Alors il a de l’esprit, du tact. Il connaît même votre cœur. Car il reconnaît en vous ce que le monde peut-être vous refuse, bien entendu injustement et par envie. Comment savoir ? dites-vous enfin. Peut-être n’est-ce point un flagorneur, mais simplement un homme trop naïf et sincère. Enfin, pourquoi rejeter l’homme du premier coup ? Et un homme pareil reçoit tout ce qu’il voulait recevoir, comme le juif qui supplie le maître de ne pas acheter sa marchandise. « Pourquoi acheter ? que monsieur regarde seulement dans la besace, ne serait-ce que pour cracher sur la marchandise du juif et s’en aller. » Le juif déroule sa marchandise et le monsieur achète tout ce que le juif désire lui vendre.

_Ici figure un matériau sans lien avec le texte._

(** C2: for an actual value that is no list nor object and a condition
    whose operand is a list of literals, [==] passes exactly when [compare]
    returns 0 for some literal of the list, and [!=] passes exactly when
    [compare] returns something else than 0 for every literal of the list.
    When [localeCompare] equates a string with itself, [b] passes
    [==] and fails [!=] against the list of [a] and [b]; when it tells [c]
    from [a] and from [b], [c] passes [!=] against that list. *)
Theorem list_operand_semantics (k : string) (actualValue : js_value)
  (values : list js_value)
  (Hscalar : is_scalar actualValue = true)
  (Hbb : num_eq (localeCompare "b" "b") zero = true)
  (Hca : num_eq (localeCompare "c" "a") zero = false)
  (Hcb : num_eq (localeCompare "c" "b") zero = false) :
  (exists b : bool,
      evaluate (mkCondition k OpEq (JsArray values)) actualValue
      = ([], Ok (JsBoolean b))
      /\ (b = true <->
          exists v n, In v values /\ compare actualValue v = Ok n
                      /\ num_eq n zero = true))
  /\ (exists b : bool,
        evaluate (mkCondition k OpNe (JsArray values)) actualValue
        = ([], Ok (JsBoolean b))
        /\ (b = true <->
            forall v, In v values ->
                      exists n, compare actualValue v = Ok n
                                /\ num_eq n zero = false))
  /\ evaluate (mkCondition k OpEq (JsArray [JsString "a"; JsString "b"]))
       (JsString "b") = ([], Ok (JsBoolean true))
  /\ evaluate (mkCondition k OpNe (JsArray [JsString "a"; JsString "b"]))
       (JsString "b") = ([], Ok (JsBoolean false))
  /\ evaluate (mkCondition k OpNe (JsArray [JsString "a"; JsString "b"]))
       (JsString "c") = ([], Ok (JsBoolean true)).
Proof.
  destruct (evaluate_list_operand k actualValue values Hscalar) as [Heq Hne].
  split; [| split].
  - eexists; split; [exact Heq |]. rewrite existsb_exists. split.
    + intros (v & Hin & Hv). unfold equal_to in Hv.
      destruct (compare actualValue v) as [n |] eqn:Hc; [| discriminate].
      exists v, n. auto.
    + intros (v & n & Hin & Hc & Hn). exists v. split; [exact Hin |].
      unfold equal_to. rewrite Hc. exact Hn.
  - eexists; split; [exact Hne |]. rewrite forallb_forall. split.
    + intros H v Hin. specialize (H v Hin).
      destruct (compare_scalar actualValue v Hscalar) as [n Hc].
      unfold equal_to in H. rewrite Hc in H. exists n. split; [exact Hc |].
      destruct (num_eq n zero); [discriminate | reflexivity].
    + intros H v Hin. destruct (H v Hin) as (n & Hc & Hn).
      unfold equal_to. rewrite Hc, Hn. reflexivity.
  - destruct (evaluate_list_operand k (JsString "b")
                [JsString "a"; JsString "b"] eq_refl) as [Heq' Hne'].
    destruct (evaluate_list_operand k (JsString "c")
                [JsString "a"; JsString "b"] eq_refl) as [_ Hne''].
    rewrite Heq', Hne', Hne''. unfold equal_to, compare. cbn [ToString existsb forallb].
    rewrite Hbb, Hca, Hcb.
    destruct (num_eq (localeCompare "b" "a") zero); repeat split; reflexivity.
Qed.

(** ** The predicate [getListenFilter] builds *)

Lemma if_given_Throw {A : Type} (o : option string) (path : string)
  (f : string -> outcome A) (d : outcome A) (e : error) :
  o = Some path -> is_empty path = false -> f path = Throw e ->
  if_given o f d = Throw e.
Proof. intros -> Hp Hf. unfold if_given. rewrite Hp. exact Hf. Qed.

Non, l’homme n’agit pas du tout par lâcheté. Pourquoi de grands mots ? Il n’a pas du tout l’âme basse. Il a une âme intelligente, charmante ; l’âme de la société ; l’âme qui désire recevoir, l’âme mondaine, qui, il est vrai, prend les devants, mais tout de même une âme. Je ne dis pas chez tous, mais chez beaucoup. C’est pourquoi tout cela est encore bien, parce que sans une âme pareille tous seraient morts d’ennui ou se mangeraient entre eux. La double face, l’hypocrisie, le masque, c’est vilain, d’accord. Mais si, en ce moment, tous se montraient tels qu’ils sont, je jure que ce serait pire.

Toutes ces réflexions me venaient à l’esprit alors que Pétersbourg allait se promener au Jardin d’été et sur la perspective Nevski, pour montrer ses costumes neufs de printemps.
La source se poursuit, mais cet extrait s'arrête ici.